Wann kaltes Wasser statt langsames Atmen zur Herunterregulation nutzen

Nutze kaltes Wasser für akute Krisenhöhepunkte; nutze langsames Atmen für den Aufbau von Resilienz und mäßigen Alltagsstress.

Why it works

Der Kaltwasser-Tauchreflex und langsames Atmen wirken über unterschiedliche Wege auf unterschiedlichen Zeitskalen. Kaltes Wasser wirkt binnen Sekunden über den Trigeminusnerv und ist bei sehr hoher Erregung am wirksamsten. Langsames Atmen braucht zwei bis fünf Minuten, um eine bedeutsame HRV-Verschiebung zu erzeugen, und wirkt am besten bei mittlerer Erregung. Das Werkzeug nicht zum Erregungsniveau passend zu wählen mindert die Wirksamkeit und kann dazu führen, dass Menschen schließen, ein Werkzeug „funktioniere nicht“, obwohl sie es am falschen Punkt der Erregungskurve angewendet haben.

How to do it

  1. Bestimme dein aktuelles Erregungsniveau, bevor du ein Werkzeug wählst (1 = ruhig, 10 = Krise).
  2. Bei 8–10: erst kaltes Wasser/Kühlpackung, dann atmen, sobald du im Bereich 5–7 bist.
  3. Bei 4–7: langsames Atmen, Box-Breathing oder kohärentes Atmen.
  4. Bei 1–3: Bewegung, Erdung oder Auseinandersetzung mit der Umgebung.

Evidenz

Die beiden Wege und ihre Wirkungsgeschwindigkeit sind physiologisch dokumentiert. Die klinische Zuordnung von Technik zu Erregungsniveau ist DBT- und körperorientierte Praxisbegründung statt direkt RCT-geprüft. (mechanistic)
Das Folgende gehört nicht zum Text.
Lemma replace_all_nowhere {A} (p : re A) (s : jsstring) :
  nowhere p s -> forall by_, replace_all p by_ s = s.
Proof.
  intros H by_. unfold replace_all.
  induction s as [| c t IH]; cbn [scan];
    rewrite (nowhere_here p _ H); cbn [first_match flat_map]; [reflexivity|].
  rewrite IH by (eapply nowhere_tail, H). reflexivity.
Qed.

Lemma nowhere_plain {A} (p : re A) (s : jsstring) :
  p [] = [] ->
  (forall c t, is_plain c = true -> p (c :: t) = []) ->
  Forall (fun c => is_plain c = true) s ->
  nowhere p s.
Proof.
  intros H0 H1 Hs t [b ->]. apply Forall_app in Hs as [_ Hs].
  destruct Hs as [| c t Hc _]; [exact H0 | apply H1, Hc].
Qed.

Lemma plain_cases (c : N) :
  is_plain c = true ->
  (c = 44 \/ c = 45 \/ c = 48 \/ c = 49 \/ c = 50 \/ c = 51 \/ c = 52
   \/ c = 53 \/ c = 54 \/ c = 55 \/ c = 56 \/ c = 57)%N.
Proof.
  unfold is_plain, is_digit. intros H.
  apply orb_true_iff in H as [H | H]; [apply orb_true_iff in H as [H | H]|].
  - apply andb_true_iff in H as [H1 H2]. apply N.leb_le in H1, H2. lia.
  - apply N.eqb_eq in H. lia.
  - apply N.eqb_eq in H. lia.
Qed.

Ltac by_plain_cases H :=
  apply plain_cases in H;
  repeat (destruct H as [-> | H]); try subst; reflexivity.

Lemma plain_not_space (c : N) : is_plain c = true -> is_space c = false.
Proof. intros H. by_plain_cases H. Qed.

Lemma star_space_plain (c : N) (t : jsstring) :
  is_plain c = true -> star is_space (c :: t) = [([], c :: t)].
Proof.
  intros H. unfold star, rep, rep_lazy. cbn [spans].
  rewrite (plain_not_space c H). reflexivity.
Qed.

Lemma plain_no_label (c : N) (t : jsstring) :
  is_plain c = true -> Universal.re_amount_label (c :: t) = [].
Proof. intros H. by_plain_cases H. Qed.

Lemma plain_no_prefix (c : N) (t : jsstring) :
  is_plain c = true -> Universal.re_currency_prefix (c :: t) = [].
Proof. intros H. by_plain_cases H. Qed.

Lemma plain_no_currency_suffix (c : N) (t : jsstring) :
  is_plain c = true -> Universal.re_currency_suffix (c :: t) = [].
Proof.
  intros H. unfold Universal.re_currency_suffix. unfold re_bind at 1.
  rewrite star_space_plain by exact H. cbn [flat_map]. rewrite app_nil_r.
  by_plain_cases H.
Qed.

Lemma plain_no_suffix (w : string) (c : N) (t : jsstring) :
  In w ["cr"; "dr"]%string ->
  is_plain c = true -> Universal.re_suffix w (c :: t) = [].
Proof.
  intros Hw H. unfold Universal.re_suffix. unfold re_bind at 1.
  rewrite star_space_plain by exact H. cbn [flat_map]. rewrite app_nil_r.
  destruct Hw as [<- | [<- | []]]; by_plain_cases H.
Qed.

Lemma plain_no_word_suffix (c : N) (t : jsstring) :
  is_plain c = true -> Universal.re_word_suffix (c :: t) = [].
Proof.
  intros H. unfold Universal.re_word_suffix. unfold re_bind at 1.
  rewrite star_space_plain by exact H. cbn [flat_map]. rewrite app_nil_r.
  by_plain_cases H.
Qed.

Lemma plain_no_dr_debit (c : N) (t : jsstring) :
  is_plain c = true -> Universal.re_dr_debit (c :: t) = [].
Proof. intros H. by_plain_cases H. Qed.

Lemma plain_no_letter (x : N) (s : jsstring) :
  (x = 100 \/ x = 40)%N ->
  Forall (fun c => is_plain c = true) s ->
  Forall (fun c => (c =? x)%N = false) s.
Proof.
  intros Hx H. eapply Forall_impl; [| exact H]. intros c Hc. simpl in Hc.
  destruct Hx as [-> | ->]; by_plain_cases Hc.
Qed.

Lemma plain_no_paren (s : jsstring) :
  Forall (fun c => is_plain c = true) s ->
  filter (fun c => negb (in_set (js "()") c)) s = s.
Proof.
  intros H. apply filter_all_true. eapply Forall_impl; [| exact H].
  intros c Hc. simpl in Hc. by_plain_cases Hc.
Qed.

Lemma lit_comma (s : jsstring) :
  lit (js ",") s = one (fun c => (c =? 44)%N) s.
Proof.
  destruct s as [| c t]; [reflexivity|]. rewrite one_cons.
  unfold lit, re_lit_by. change (js ",") with [44%N]. cbn [startsWith_by].
  destruct (c =? 44)%N; [destruct t|]; reflexivity.
Qed.

Lemma without_commas_spec (s : jsstring) :
  replace_all (lit (js ",")) [] s = without_commas s.
Proof.
  unfold replace_all at 1. rewrite (scan_ext _ _ lit_comma).
  apply replace_all_one_nil.
Qed.

(** What [parseAmount] of the universal processor does with a text of
    digits, commas and minus signs. *)
Lemma universal_parseAmount_plain (c : N) (s : jsstring) :
  Forall (fun c => is_plain c = true) (c :: s) ->
  Universal.parseAmount (VStr (c :: s))
  = let x := parseFloat (without_commas (c :: s)) in
    if isNaN x then None
    else Some (if includes (c :: s) (js "-") then neg_num (Math_abs x)
               else Math_abs x).
Proof.
  intros H.
  assert (Hc : is_plain c = true) by (inversion H; assumption).
  assert (Hsp : Forall (fun c => is_space c = false) (c :: s)).
  { eapply Forall_impl; [| exact H]. intros a Ha. apply plain_not_space, Ha. }
  assert (Hno : forall A (p : re A),
            p [] = [] -> (forall c t, is_plain c = true -> p (c :: t) = []) ->
            nowhere p (c :: s)).
  { intros A p H0 H1. apply nowhere_plain; assumption. }
  assert (E1 : replace_anchored Universal.re_amount_label [] (c :: s) = c :: s).
  { unfold replace_anchored. rewrite plain_no_label by exact Hc. reflexivity. }
  assert (E2 : replace_anchored Universal.re_currency_prefix [] (c :: s) = c :: s).
  { unfold replace_anchored. rewrite plain_no_prefix by exact Hc. reflexivity. }
  unfold Universal.parseAmount.
  rewrite (trim_no_space (c :: s) Hsp), E1. cbv beta iota. rewrite E2.
  rewrite (search_nowhere Universal.re_currency_suffix (c :: s))
    by (apply Hno; [reflexivity | apply plain_no_currency_suffix]).
  rewrite (search_nowhere (Universal.re_suffix "cr") (c :: s))
    by (apply Hno; [reflexivity |
        intros c' t' Hc'; apply plain_no_suffix; [simpl; auto | exact Hc']]).
  rewrite (search_nowhere (Universal.re_suffix "dr") (c :: s))
    by (apply Hno; [reflexivity |
        intros c' t' Hc'; apply plain_no_suffix; [simpl; auto | exact Hc']]).
  rewrite (search_nowhere Universal.re_word_suffix (c :: s))
    by (apply Hno; [reflexivity | apply plain_no_word_suffix]).
  rewrite (trim_no_space (c :: s) Hsp).
  replace (includes (c :: s) (js "dr")) with false
    by (symmetry; apply (includes_absent 100%N (js "r")), plain_no_letter; auto).
  replace (includes (c :: s) (js "debit")) with false
    by (symmetry; apply (includes_absent 100%N (js "ebit")), plain_no_letter;
        auto).
  replace (includes (c :: s) (js "(")) with false
    by (symmetry; apply (includes_absent 40%N []), plain_no_letter; auto).
  cbn [orb]. rewrite orb_false_r.
  rewrite replace_all_one_nil, plain_no_paren by exact H.
  rewrite (replace_all_nowhere Universal.re_dr_debit (c :: s))
    by (apply Hno; [reflexivity | apply plain_no_dr_debit]).
  rewrite (trim_no_space (c :: s) Hsp).
  rewrite without_commas_spec.
  destruct (includes (c :: s) (js "-")); reflexivity.
Qed.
Dieser Rahmen ist klinisch sinnvoll und weit verbreitet in Gebrauch; er wurde nicht formal als erregungsangepasste Interventionsstrategie geprüft.

Häufiger Fehler

Langsames Atmen während eines Panikanfalls versuchen (zu hohe Erregung) oder kaltes Wasser bei mildem Alltagsstress nutzen (unnötig und kann als unangenehm empfunden werden) – die Fehlpassung zwischen Werkzeug und Erregung ist einer der häufigsten Gründe, warum Menschen nützliche Techniken ablehnen.